N’est-il pas vrai qu’il se trouvera en France plus de blé, de bestiaux, de drap, de toile, de fer, de houille, de sucre, etc., lors du second qu’à l’époque du premier inventaire ?

Cela est si vrai que nos tarifs protecteurs n’ont pas d’autre but que d’empêcher toutes ces choses de parvenir jusqu’à nous, d’en restreindre l’offre, d’en prévenir la dépréciation, l’abondance.

Maintenant, je le demande, le peuple est-il mieux nourri, sous l’empire de nos lois, parce qu’il y a moins de pain, de viande et de sucre dans le pays ? Est-il mieux vêtu parce qu’il y a moins de fils, de toiles et de draps ? Est-il mieux chauffé parce qu’il y a moins de houille ? Est-il mieux aidé dans ses travaux parce qu’il y a moins de fer, de cuivre, d’outils, de machines ?

Mais, dit-on, si l’étranger nous inonde de ses produits, il emportera notre numéraire.

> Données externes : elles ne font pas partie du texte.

(* ===== verification/IndexSet.v ===== *)
(** * Index sets and what they serve
    ([packages/zaino-indexes/src/{sets,capabilities,index_set}], [packages/zaino-service/src/capability.rs])

    One context per block feeds every index of a set; a capability is served
    where all its indexes are built. *)

From S2P Require Import Prelude Primitives Types Persistence Codec Engine Bridge Indexes TreeSegment TreeState.
From stdpp Require Import base gmap list strings.
From Stdlib Require Import Lia.
Open Scope Z_scope.

Module IndexSet.
Import Kv Codec Indexes.

(** ** [sets/current_zaino.rs] *)
Record CurrentZainoContext := mkZainoContext {
  z_height : Z;
  z_hash : BlockHash;
  z_prev_hash : BlockHash;
  z_time : Z;
  z_bits : Difficulty.CompactDifficulty.CompactDifficulty;
  z_txids : list TransactionId;
  z_spends : list (TransactionId * Z * TransactionId);
  z_txid_locations : list (TransactionId * Z * Z);
  z_transparent_txs : list TransparentTxCompact;
  z_sapling_txs : list SaplingTxCompact;
  z_orchard_txs : list OrchardTxCompact;
  z_ironwood_txs : list OrchardTxCompact }.

Definition transparent_tx (ins : list TransparentInput) (outs : list TransparentOutput) : TransparentTxCompact :=
  mkTransparentTxCompact ((fun inp => (prev_txid inp, prev_index inp)) <$> ins)
    ((fun out => (out_value out, out_script out)) <$> outs).
Definition sapling_tx (nullifiers : list (list Z)) (outs : list SaplingOutput) : SaplingTxCompact :=
  mkSaplingTxCompact nullifiers ((fun o => (cmu o, s_ephemeral_key o, s_enc_ciphertext o)) <$> outs).
Definition orchard_tx (acts : list OrchardAction) : OrchardTxCompact :=
  mkOrchardTxCompact ((fun a => (nullifier a, cmx a, o_ephemeral_key a, o_enc_ciphertext a)) <$> acts).
Definition tx_spends (ins : list TransparentInput) (id : TransactionId) : list (TransactionId * Z * TransactionId) :=
  (fun inp => (prev_txid inp, prev_index inp, id)) <$> ins.

(** [u32::try_from(index).expect(..)] for every index. *)
Fixpoint locate (height : Z) (index : nat) (txs : list Transaction) : option (list (TransactionId * Z * Z)) :=
  match txs with
  | [] => Some []
  | tx :: txs =>
      let! i := try_narrow 32 (Z.of_nat index) in
      let! rest := locate height (S index) txs in
      Some ((txid tx, height, i) :: rest)
  end.

Definition context_from_block (block : Block) : option CurrentZainoContext :=
  let height := h_height (header block) in
  let txs := transactions block in
  let txids := txid <$> txs in
  let block_spends := mjoin ((fun tx => tx_spends (inputs (transparent tx)) (txid tx)) <$> txs) in
  let! txid_locations := locate height 0 txs in
  let transparent_txs := (fun tx => transparent_tx (inputs (transparent tx)) (outputs (transparent tx))) <$> txs in
  let sapling_txs := (fun tx => sapling_tx (spends (sapling tx)) (s_outputs (sapling tx))) <$> txs in
  let orchard_txs := (fun tx => orchard_tx (actions (orchard tx))) <$> txs in
  let ironwood_txs := (fun tx => orchard_tx (actions (ironwood tx))) <$> txs in
  Some (mkZainoContext height (h_hash (header block)) (h_prev_hash (header block)) (h_time (header block))
          (h_bits (header block)) txids block_spends txid_locations transparent_txs sapling_txs orchard_txs ironwood_txs).

(** [tx_index as u32] *)
Definition pre_index_step (height : Z) (c : CurrentZainoContext) (itx : nat * PreIndexCompactTx) : CurrentZainoContext :=
  let (index, tx) := itx in
  mkZainoContext (z_height c) (z_hash c) (z_prev_hash c) (z_time c) (z_bits c)
    (z_txids c ++ [pt_txid tx])
    (z_spends c ++ tx_spends (transparent_inputs tx) (pt_txid tx))
    (z_txid_locations c ++ [(pt_txid tx, height, wrapping 32 (Z.of_nat index))])
    (z_transparent_txs c ++ [transparent_tx (transparent_inputs tx) (transparent_outputs tx)])
    (z_sapling_txs c ++ [sapling_tx (sapling_nullifiers tx) (sapling_outputs tx)])
    (z_orchard_txs c ++ [orchard_tx (orchard_actions tx)])
    (z_ironwood_txs c ++ [orchard_tx (ironwood_actions tx)]).
Definition context_from_pre_index_compact_block (cb : PreIndexCompactBlock) : CurrentZainoContext :=
  let height := pb_height cb in
  fold_left (pre_index_step height) (imap (fun i tx => (i, tx)) (pb_transactions cb))
    (mkZainoContext height (pb_hash cb) (pb_prev_hash cb) (pb_time cb) (pb_bits cb) [] [] [] [] [] [] []).

(** *** [ProvideContext] projections *)
Definition header_context (c : CurrentZainoContext) : HeaderCtx :=
  mkHeaderCtx (z_height c) (z_hash c) (z_prev_hash c) (z_time c) (z_bits c).
Definition txids_context (c : CurrentZainoContext) : TxidsCtx := mkTxidsCtx (z_height c) (z_txids c).
Definition hash_to_height_context (c : CurrentZainoContext) : HashToHeightCtx :=
  mkHashToHeightCtx (z_hash c) (z_height c).
Definition spend_context (c : CurrentZainoContext) : SpendCtx := mkSpendCtx (z_spends c).
Definition txid_location_context (c : CurrentZainoContext) : TxidLocationCtx := mkTxidLocationCtx (z_txid_locations c).
Definition transparent_data_context (c : CurrentZainoContext) : TransparentDataCtx :=
  mkTransparentDataCtx (z_height c) (z_transparent_txs c).
Definition address_context (c : CurrentZainoContext) : AddressCtx :=
  mkAddressCtx (z_height c)
    (zip_with (fun txid tx =>
       (txid, omap (fun '(index, (value, script)) =>
                      let! index := try_narrow 32 (Z.of_nat index) in Some (index, value, script))
                (imap pair (tt_outputs tx))))
       (z_txids c) (z_transparent_txs c)).
Definition sapling_context (c : CurrentZainoContext) : SaplingCtx := mkSaplingCtx (z_height c) (z_sapling_txs c).
Definition orchard_context (c : CurrentZainoContext) : OrchardCtx := mkOrchardCtx (z_height c) (z_orchard_txs c).
Definition ironwood_context (c : CurrentZainoContext) : IronwoodCtx := mkIronwoodCtx (z_height c) (z_ironwood_txs c).
Definition tree_state_context (c : CurrentZainoContext) : TreeState.TreeStateCtx :=
  TreeState.mkCtx (z_height c) (z_hash c)
    (mjoin ((fun tx => (fun '(cmu, _, _) => cmu) <$> st_outputs tx) <$> z_sapling_txs c))
    (mjoin ((fun tx => (fun '(_, cmx, _, _) => cmx) <$> ot_actions tx) <$> z_orchard_txs c))
    (mjoin ((fun tx => (fun '(_, cmx, _, _) => cmx) <$> ot_actions tx) <$> z_ironwood_txs c)).
(** [tree_state_ctx] *)
Definition tree_state_ctx (block : Block) : option TreeState.TreeStateCtx :=
  let! c := context_from_block block in Some (tree_state_context c).
(** The sums count elements of vectors in memory, fewer than 2^64. *)
Definition sum_lengths {A B} (f : A -> list B) (l : list A) : Z :=
  foldr (fun a n => Z.of_nat (length (f a)) + n) 0 l.
Definition chain_metadata_context (c : CurrentZainoContext) : ChainMetadataCtx :=
  mkChainMetadataCtx (z_height c) (sum_lengths st_outputs (z_sapling_txs c))
    (sum_lengths ot_actions (z_orchard_txs c)) (sum_lengths ot_actions (z_ironwood_txs c)).

(** ** The sets' indexes *)
Definition compact_blocks_indexes : list string :=
  [headers_ID; txids_ID; hash_to_height_ID; transparent_data_ID; sapling_ID; orchard_ID; ironwood_ID;
   chain_metadata_ID].
Definition transparent_history_indexes : list string :=
  compact_blocks_indexes ++ [address_history_ID; transparent_spends_ID; txid_location_ID].
(** [subtrees.rs]: the per-pool names. *)
Definition subtree_indexes : list string := ["subtrees_sapling"; "subtrees_orchard"; "subtrees_ironwood"]%string.
Definition tree_state_ID : string := "tree_state".
Definition light_wallet_local_indexes : list string :=
  transparent_history_indexes ++ tree_state_ID :: subtree_indexes.
Definition node_rpc_local_indexes : list string :=
  transparent_history_indexes ++ tree_state_ID :: subtree_indexes.
Definition current_zaino_indexes : list string :=
  [headers_ID; txids_ID; hash_to_height_ID; transparent_spends_ID; txid_location_ID; transparent_data_ID;
   sapling_ID; orchard_ID; ironwood_ID; chain_metadata_ID].

(** ** Capabilities *)
Inductive Capability :=
| Blocks | TransactionLocation | RawTransaction | Treestate | AddressHistory | SpendStatus | SubtreeRoots
| MempoolCap | Broadcast | ReportedUpgrades | NodeStatus.
Global Instance Capability_eq_dec : EqDecision Capability.
Proof. solve_decision. Defined.
Inductive Answerable := Absent | NotYet | ToHeight (h : Z) | Live.
Definition all_capabilities : list Capability :=
  [Blocks; TransactionLocation; RawTransaction; Treestate; AddressHistory; SpendStatus; SubtreeRoots;
   MempoolCap; Broadcast; ReportedUpgrades; NodeStatus].
Definition ServiceabilityManifest : Type := list (Capability * Answerable).
Definition manifest_derive (answer : Capability -> Answerable) : ServiceabilityManifest :=
  (fun c => (c, answer c)) <$> all_capabilities.
Definition manifest_uniform (answer : Answerable) : ServiceabilityManifest := manifest_derive (fun _ => answer).
Fixpoint manifest_get (m : ServiceabilityManifest) (capability : Capability) : Answerable :=
  match m with
  | [] => Absent
  | (c, answer) :: m => if decide (c = capability) then answer else manifest_get m capability
  end.

(** [capabilities/local.rs], [capability_indexes] *)
Definition capability_indexes (capability : Capability) : list string :=
  match capability with
  | Blocks => [headers_ID; txids_ID; hash_to_height_ID; transparent_data_ID; sapling_ID; orchard_ID; ironwood_ID;
               chain_metadata_ID]
  | TransactionLocation => [txid_location_ID]
  | AddressHistory => [address_history_ID; transparent_spends_ID; txid_location_ID; transparent_data_ID]
  | SpendStatus => [transparent_spends_ID; txid_location_ID; transparent_data_ID]
  | Treestate => [tree_state_ID; headers_ID]
  | SubtreeRoots => subtree_indexes
  | RawTransaction | MempoolCap | Broadcast | NodeStatus | ReportedUpgrades => []
  end.
Definition index_built (reader : BackendReader) (index : string) : bool :=
  match recorded_version reader index with
  | Ok (Some _) => true
  | _ => false
  end.
Definition serviceability (reader : BackendReader) (watermark : option Z) : ServiceabilityManifest :=
  manifest_derive (fun capability =>
    let required := capability_indexes capability in
    let built := negb (bool_decide (required = [])) && forallb (index_built reader) required in
    match built, watermark with
    | true, Some watermark => ToHeight watermark
    | true, None => NotYet
    | false, _ => Absent
    end).
(** ** The two ways to a context agree *)
Definition located (height : Z) (n : nat) (txs : list Transaction) : list (TransactionId * Z * Z) :=
  imap (fun i tx => (txid tx, height, Z.of_nat (n + i))) txs.
Lemma located_cons h n tx txs : located h n (tx :: txs) = (txid tx, h, Z.of_nat n) :: located h (S n) txs.
Proof.
  unfold located. cbn [imap]. rewrite Nat.add_0_r. f_equal. apply imap_ext. intros i x _. cbn.
  by rewrite Nat.add_succ_r.
Qed.

Lemma locate_spec h n txs :
  locate h n txs =
  if bool_decide (txs = []) || (Z.of_nat (n + length txs) <=? 2 ^ 32) then Some (located h n txs) else None.
Proof.
  revert n. induction txs as [|tx txs IH]; intros n; [done|]. rewrite located_cons. cbn [locate length].
  unfold try_narrow. rewrite IH. cbn [orb bool_decide].
  rewrite (bool_decide_false (tx :: txs = [])) by done. cbn [orb].
  replace (n + S (length txs))%nat with (S n + length txs)%nat by lia.
  destruct (Z.ltb_spec (Z.of_nat n) (2 ^ 32)), (Z.leb_spec (Z.of_nat (S n + length txs)) (2 ^ 32));
    rewrite ?orb_true_r, ?orb_false_r; try done; try lia.
  destruct txs; [cbn [length] in *; lia|]. by rewrite bool_decide_false.
Qed.

Lemma pre_index_fold h n txs c :
  fold_left (pre_index_step h) (imap (fun i tx => (n + i, tx)%nat) txs) c =
  mkZainoContext (z_height c) (z_hash c) (z_prev_hash c) (z_time c) (z_bits c)
    (z_txids c ++ (pt_txid <$> txs))
    (z_spends c ++ mjoin ((fun tx => tx_spends (transparent_inputs tx) (pt_txid tx)) <$> txs))
    (z_txid_locations c ++ imap (fun i tx => (pt_txid tx, h, wrapping 32 (Z.of_nat (n + i)))) txs)
    (z_transparent_txs c ++ ((fun tx => transparent_tx (transparent_inputs tx) (transparent_outputs tx)) <$> txs))
    (z_sapling_txs c ++ ((fun tx => sapling_tx (sapling_nullifiers tx) (sapling_outputs tx)) <$> txs))
    (z_orchard_txs c ++ ((fun tx => orchard_tx (orchard_actions tx)) <$> txs))
    (z_ironwood_txs c ++ ((fun tx => orchard_tx (ironwood_actions tx)) <$> txs)).
Proof.
  revert n c. induction txs as [|tx txs IH]; intros n c; [cbn; rewrite !app_nil_r; by destruct c|].
  assert (forall A (f : nat -> PreIndexCompactTx -> A),
    imap (fun i => f (n + S i)%nat) txs = imap (fun i => f (S n + i)%nat) txs) as Hshift.
  { intros A f. apply imap_ext. intros i x _. by rewrite Nat.add_succ_r. }
  cbn [imap fold_left fmap list_fmap]. unfold compose.
  rewrite (Hshift _ (fun i tx => (i, tx))), (Hshift _ (fun i tx => (pt_txid tx, h, wrapping 32 (Z.of_nat i)))), IH.
  cbn. rewrite Nat.add_0_r, <- !app_assoc. done.
Qed.

(** A block and its compact form index alike.  The context of a block's
    compact form, which skips proofs and signatures, is the block's own in every
    component, so every index extracts the same from either; the block's context
    is refused only past 2^32 transactions, where the compact one would wrap a
    transaction's position. *)
Theorem contexts_agree block :
  context_from_block block =
  if Z.of_nat (length (transactions block)) <=? 2 ^ 32
  then Some (context_from_pre_index_compact_block (pre_index_block block)) else None.
Proof.
  unfold context_from_block, context_from_pre_index_compact_block. rewrite locate_spec.
  rewrite (pre_index_fold _ 0). cbn [pre_index_block pb_height pb_hash pb_prev_hash pb_time pb_bits pb_transactions
    z_height z_hash z_prev_hash z_time z_bits z_txids z_spends z_txid_locations z_transparent_txs z_sapling_txs
    z_orchard_txs z_ironwood_txs app Nat.add].
  destruct (Z.leb_spec (Z.of_nat (length (transactions block))) (2 ^ 32)) as [Hle|Hgt].
  - rewrite orb_true_r, <- !list_fmap_compose. unfold compose. cbn. do 2 f_equal.
    unfold located. rewrite imap_fmap. unfold compose. apply imap_ext. intros i tx Hi%lookup_lt_Some. cbn.
    do 2 f_equal. symmetry. apply Z.mod_small. lia.
  - rewrite orb_false_r, bool_decide_false; [done|]. intros Hnil. rewrite Hnil in Hgt. cbn in Hgt. lia.
Qed.
End IndexSet.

Eh qu’importe ? L’homme ne se nourrit pas de numéraire, il ne se vêt pas d’or, il ne se chauffe pas avec de l’argent. Qu’importe qu’il y ait plus ou moins de numéraire dans le pays, s’il y a plus de pain aux buffets, plus de viande aux crochets, plus de linge dans les armoires, et plus de bois dans les bûchers ?

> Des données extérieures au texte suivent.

(** ** Two blocks: two outputs to an address, one of them spent *)
Module Example.
Import StoreCorrect.Example.
Local Existing Instance canonical_iter.

Definition cs : list CurrentZainoContext := [context b0; context b1].
Definition named : list (string * list WriteOp) :=
  [(txid_location_ID, persisted TxidLocationIndex txid_location_ID (txid_location_entries cs));
   (transparent_spends_ID, persisted TransparentSpendsIndex transparent_spends_ID (spend_entries cs));
   (transparent_data_ID, persisted TransparentDataIndex transparent_data_ID (transparent_entries cs));
   (address_history_ID, persisted AddressHistoryIndex address_history_ID (address_entries cs))].
Definition ops : list WriteOp := mjoin named.*2 ++ [stamp 1].
Definition history : Data := fold_left mem_op ops Kv.new.

Lemma named_commit : commit_of named ops.
Proof.
  split_and!; [apply (bool_decide_unpack _); reflexivity| |by exists 1].
  repeat constructor; cbn [fst snd];
    try (unfold reserved_namespaces; apply (bool_decide_unpack _); reflexivity); eauto.
Qed.
Definition payee : AddrId := mkAddrId P2PKH (replicate 20 5).
Lemma locations_wf : all_wf TxidLocationIndex txid_location_wf (txid_location_entries cs).
Proof.
  change (txid_location_entries cs) with [(h32 20, mkTxLocation 0 0); (h32 21, mkTxLocation 1 0)].
  unfold all_wf, txid_location_wf. wf_ok.
Qed.
Lemma spends_wf : all_wf TransparentSpendsIndex transparent_spends_wf (spend_entries cs).
Proof.
  change (spend_entries cs) with [(mkOutpointKey (h32 20) 1, h32 21)].
  unfold all_wf, transparent_spends_wf. wf_ok.
Qed.
Lemma receives_wf : all_wf AddressHistoryIndex address_history_wf (address_entries cs).
Proof.
  change (address_entries cs) with
    [(mkAddrKey payee 0 (h32 20) 0, 7); (mkAddrKey payee 0 (h32 20) 1, 9);
     (mkAddrKey (mkAddrId NonStandard (9 :: replicate 19 0)) 1 (h32 21) 0, 4)].
  unfold all_wf, address_history_wf, bytes_of. cbn [fst snd]. wf_ok; try reflexivity; small.
Qed.
Lemma data_wf : all_wf TransparentDataIndex transparent_data_wf (transparent_entries cs).
Proof.
  change (transparent_entries cs) with [(0, z_transparent_txs (context b0)); (1, z_transparent_txs (context b1))].
  constructor; [apply (co_transparent _ ok0)|]. constructor; [apply (co_transparent _ ok1)|constructor].
Qed.
Lemma batch : Forall2 history_batch [ops] [cs].
Proof.
  constructor; [|constructor]. exists 0%nat, named. split; [exact named_commit|]. unfold named.
  split_and!; [eapply run_local_wf with (wf := txid_location_wf)|eapply run_local_wf with (wf := transparent_spends_wf)
    |eapply run_local_wf with (wf := transparent_data_wf)|eapply run_local_wf with (wf := address_history_wf)];
    try apply _; try set_solver.
  - exact locations_wf.
  - exact spends_wf.
  - exact data_wf.
  - exact receives_wf.
Qed.
Lemma indexed : address_indexed (data_abs history) cs.
Proof.
  assert (Hc : commits in_memory Kv.new [ops] = Some history) by reflexivity.
  rewrite (commits_abs in_memory data_abs Kv.new [ops] history Hc).
  apply (history_indexed (data_abs Kv.new) [ops] [cs]); [done|done|exact batch|..].
  - exact locations_wf.
  - apply (bool_decide_unpack _). reflexivity.
  - exact spends_wf.
  - apply (bool_decide_unpack _). reflexivity.
  - exact data_wf.
  - apply (bool_decide_unpack _). reflexivity.
  - exact receives_wf.
  - apply (bool_decide_unpack _). reflexivity.
Qed.

(** Addresses as what they parse to. *)
Definition parsed (a : ParsedAddress) : option ParsedAddress := Some a.
Definition alice : ParsedAddress := ParsedP2pkh (replicate 20 5).
Definition chain : list Block := [b0; b1].
Lemma chain_cs : chain_contexts chain cs.
Proof. exact contexts. Qed.

Lemma spend_status_exact_witness :
  spend_status in_memory history (h32 20, 1) = Ok (Spent (h32 21)) /\
  exists a i, spend_status in_memory history (h32 20, 1) = Ok a /\ spend_info in_memory history (h32 20, 1) = Ok i /\
    outpoint_state chain (h32 20, 1) a i.
Proof.
  split; [vm_compute; reflexivity|].
  exact (spend_status_exact in_memory data_abs history (mem_reader history) chain cs (h32 20, 1) eq_refl chain_cs
    (ai_spends _ _ indexed) ltac:(discriminate) (h32_ok 20 ltac:(small)) ltac:(small) eq_refl eq_refl).
Defined.
Lemma address_balance_exact_witness :
  balance parsed in_memory history alice (mkHeightRange 0 1) for_request =
  (Ok (mkAddressBalance 7 16), mkBudget 5000000 4999998).
Proof.
  exact (address_balance_exact in_memory data_abs history (mem_reader history) parsed chain cs alice P2PKH (replicate 20 5) 0 1
    for_request eq_refl chain_cs ltac:(discriminate) indexed eq_refl eq_refl eq_refl eq_refl eq_refl
    ltac:(split; discriminate) ltac:(split; discriminate) ltac:(small)).
Defined.
Lemma address_deltas_exact_witness :
  exists ds, deltas parsed in_memory history alice (mkHeightRange 1 1) for_request = (Ok ds, mkBudget 5000000 4999998) /\
    StronglySorted delta_le ds /\
    (forall d, d ∈ ds <-> exists rc, rc ∈ paid chain payee 0 1 /\ (receive_delta chain alice 1 1 rc d \/ spend_delta chain alice 1 1 rc d)) /\
    total (ad_satoshis <$> ds) = - 9.
Proof.
  exact (address_deltas_exact in_memory data_abs history (mem_reader history) parsed chain cs alice P2PKH (replicate 20 5) 1 1
    for_request eq_refl chain_cs ltac:(discriminate) indexed eq_refl eq_refl eq_refl eq_refl eq_refl
    ltac:(split; discriminate) ltac:(split; discriminate) ltac:(discriminate)).
Defined.
Lemma address_tx_ids_exact_witness :
  exists xs : list Located, tx_ids parsed in_memory history alice (mkHeightRange 0 1) for_request =
      (Ok ((fun x => (Some x.1.1, x.1.2, x.2)) <$> xs), mkBudget 5000000 4999998) /\
    NoDup xs /\ StronglySorted located_le xs /\
    forall x, x ∈ xs <-> exists rc, rc ∈ paid chain payee 0 1 /\ touches chain 0 1 rc x.
Proof.
  exact (address_tx_ids_exact in_memory data_abs history (mem_reader history) parsed chain cs alice P2PKH (replicate 20 5) 0 1
    for_request eq_refl chain_cs ltac:(discriminate) indexed eq_refl eq_refl eq_refl eq_refl eq_refl
    ltac:(split; discriminate) ltac:(split; discriminate) ltac:(discriminate)).
Defined.
Lemma script_pays_scripts_witness :
  script_paying parsed alice = Some p2pkh /\ script_pays parsed (0 :: replicate 20 5) alice = true.
Proof.
  split; [reflexivity|].
  apply (proj2 (script_pays_scripts parsed alice P2PKH (replicate 20 5) (0 :: replicate 20 5) eq_refl eq_refl)).
  right. reflexivity.
Defined.
End Example.
End AddressCorrect.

Je poserai toujours aux lois restrictives ce dilemme :

Ou vous convenez que vous produisez la disette, ou vous n’en convenez pas.

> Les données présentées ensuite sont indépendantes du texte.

Lemma scanned_exists b ns lo hi : exists es, scanned (abs b) ns lo hi es.
Proof.
  destruct (nf_reader B Hnf b) as [r Hb]. destruct (ro_range _ _ (spec_reader _ _ Hb) ns lo hi) as (l & Hn & _).
  eexists. by apply namespace_scanned.
Qed.
Lemma trim_specs_ok fuel lo hi specs : forall b acc,
  NoDup (walk_namespaces specs) -> (size (abs b) < fuel)%nat ->
  exists b', trim_specs B fuel lo hi specs b acc = Some (Ok (acc ++ trimmed_counts (abs b) lo hi (walk_namespaces specs)), b') /\
    forall n k, abs b' !! (n, k) =
      if decide (n ∈ walk_namespaces specs /\ in_range lo hi (k, []) = true) then None else abs b !! (n, k).
Proof.
  induction specs as [|spec specs IH]; intros b acc Hnd Hf; cbn [trim_specs].
  { exists b. cbn. rewrite app_nil_r. split; [done|]. intros n k. rewrite decide_False; [done|]. by intros [?%elem_of_nil _]. }
  unfold walk_namespaces in *. cbn [omap list_omap] in *. destruct (key_order spec) eqn:Ho; [|by apply IH..].
  fold (walk_namespaces specs) in *. apply NoDup_cons in Hnd as [Hnot Hnd]. set (ns := ns_namespace spec) in *.
  destruct (scanned_exists b ns lo hi) as [es Hes].
  pose proof (scanned_size _ _ _ _ _ Hes) as Hsz.
  assert (Hle : (size (range_entries (abs b) ns lo hi) <= size (abs b))%nat)
    by (apply map_subseteq_size, map_filter_subseteq).
  destruct (trim_namespace_ok fuel ns lo hi b es 0 Hes) as (b1 & -> & Ha1); [lia|].
  assert (Hlook : forall n k, abs b1 !! (n, k) = if decide (n = ns /\ in_range lo hi (k, []) = true) then None else abs b !! (n, k)).
  { intros n k. rewrite Ha1, store_deletes. destruct Hes as [_ Hin].
    destruct (decide (n = ns /\ k ∈ es.*1)) as [[-> Hk]|Hk].
    - apply list_elem_of_fmap in Hk as ([k' v] & -> & [_ Hr]%Hin). by rewrite decide_True.
    - case_decide as Hd; [|done]. destruct Hd as [-> Hr]. destruct (abs b !! (ns, k)) as [v|] eqn:Hv; [|done].
      destruct Hk. split; [done|]. apply (list_elem_of_fmap_2 fst _ (k, v)). by apply Hin. }
  assert (Hsub : abs b1 ⊆ abs b).
  { apply map_subseteq_spec. intros [n k] v. rewrite Hlook. by case_decide. }
  destruct (IH b1 (if 0 <? 0 + Z.of_nat (length es) then acc ++ [(ns, 0 + Z.of_nat (length es))] else acc) Hnd) as (b' & -> & Hb').
  { apply map_subseteq_size in Hsub. lia. }
  exists b'. split.
  - do 3 f_equal. unfold trimmed_counts. cbn [omap list_omap]. rewrite <- Hsz, Z.add_0_l.
    assert (Heq : forall m, m ∈ walk_namespaces specs -> range_entries (abs b1) m lo hi = range_entries (abs b) m lo hi).
    { intros m Hm. apply map_eq. intros [n k]. apply option_eq. intros v. unfold range_entries.
      rewrite !map_lookup_filter_Some, Hlook. cbn [fst snd]. case_decide; [|done].
      split; [by intros [? _]|]. intros (_ & -> & _). naive_solver. }
    assert (Hom : forall l, (forall m, m ∈ l -> range_entries (abs b1) m lo hi = range_entries (abs b) m lo hi) ->
      trimmed_counts (abs b1) lo hi l = trimmed_counts (abs b) lo hi l).
    { clear. induction l as [|m l IH]; intros Hl; [done|]. unfold trimmed_counts in *. cbn [omap list_omap].
      rewrite Hl by left. rewrite IH by (intros; apply Hl; by right). done. }
    fold (trimmed_counts (abs b1) lo hi (walk_namespaces specs)). rewrite (Hom _ Heq).
    fold (trimmed_counts (abs b) lo hi (walk_namespaces specs)).
    destruct (0 <? Z.of_nat (length es)); [by rewrite <- app_assoc|done].
  - intros n k. rewrite Hb', Hlook. repeat case_decide; try done; set_solver.
Qed.
End Trim.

Si vous en convenez, vous avouerez par cela même que vous faites au peuple tout le mal que vous pouvez lui faire. Si vous n’en convenez pas, alors vous niez avoir restreint l’offre, élevé les prix et, par conséquent, vous niez avoir favorisé le producteur.

Vous êtes funestes ou inefficaces. Vous ne pouvez être utiles[1].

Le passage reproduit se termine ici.